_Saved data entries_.
******

(** X18.  The document shows the form of every registered step once, in
    the order in which the registry enumerates the steps -- the ids below
    2^32 - 1 first and ascending, not the order of the descriptor and not
    the order index --, after the header and before the execute button,
    which comes last.  So when every step id is below 2^32 - 1 the forms
    come in ascending order of the step ids. *)
Theorem document_lists_forms_by_step_id f log this :
  initialize f = (log, Ret this) ->
  List.filter is_step_form (document f this)
  = List.map StepFormNode (Obj.keys (steps this))
  /\ StronglySorted (fun k k' => k <> k' /\ Obj.precedes k' k = false)
                    (Obj.keys (steps this))
  /\ ((forall b, b ∈ wf_steps f -> (step_id b < 4294967295)%N) ->
      StronglySorted N.lt (Obj.keys (steps this)))
  /\ head (document f this)
     = Some (HeaderNode ("Workflow: " +:+ wf_name f)
                        ["Collapse"; "Expand all"])
  /\ last (document f this) = Some (ExecuteButtonNode "Run workflow").
Proof.
  intros Hi.
  destruct (initialize_view _ _ _ Hi) as ((_ & Hord & _) & _).
  unfold document.
  split; [|split; [done|split; [exact (registry_ascending _ _ _ Hi)|split; [done|]]]].
  - rewrite !List.filter_app, filter_step_nodes.
    destruct (decide (wp_inputs this = ∅)), (history_form this); simpl;
      by rewrite app_nil_r.
  - rewrite !app_assoc.
    change [ParagraphNode; ExecuteButtonNode "Run workflow"]
      with ([ParagraphNode] ++ [ExecuteButtonNode "Run workflow"]).
    rewrite app_assoc. apply last_snoc.
Qed.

******

The full set of entries should be transcribed exactly.

_OUTPUT_.
(** X18.  The document shows the form of every registered step once, in
    the order in which the registry enumerates the steps -- the ids below
    2^32 - 1 first and ascending, not the order of the descriptor and not
    the order index --, after the header and before the execute button,
    which comes last.  So when every step id is below 2^32 - 1 the forms
    come in ascending order of the step ids. *)
Theorem document_lists_forms_by_step_id f log this :
  initialize f = (log, Ret this) ->
  List.filter is_step_form (document f this)
  = List.map StepFormNode (Obj.keys (steps this))
  /\ StronglySorted (fun k k' => k <> k' /\ Obj.precedes k' k = false)
                    (Obj.keys (steps this))
  /\ ((forall b, b ∈ wf_steps f -> (step_id b < 4294967295)%N) ->
      StronglySorted N.lt (Obj.keys (steps this)))
  /\ head (document f this)
     = Some (HeaderNode ("Workflow: " +:+ wf_name f)
                        ["Collapse"; "Expand all"])
  /\ last (document f this) = Some (ExecuteButtonNode "Run workflow").
Proof.
  intros Hi.
  destruct (initialize_view _ _ _ Hi) as ((_ & Hord & _) & _).
  unfold document.
  split; [|split; [done|split; [exact (registry_ascending _ _ _ Hi)|split; [done|]]]].
  - rewrite !List.filter_app, filter_step_nodes.
    destruct (decide (wp_inputs this = ∅)), (history_form this); simpl;
      by rewrite app_nil_r.
  - rewrite !app_assoc.
    change [ParagraphNode; ExecuteButtonNode "Run workflow"]
      with ([ParagraphNode] ++ [ExecuteButtonNode "Run workflow"]).
    rewrite app_assoc. apply last_snoc.
Qed.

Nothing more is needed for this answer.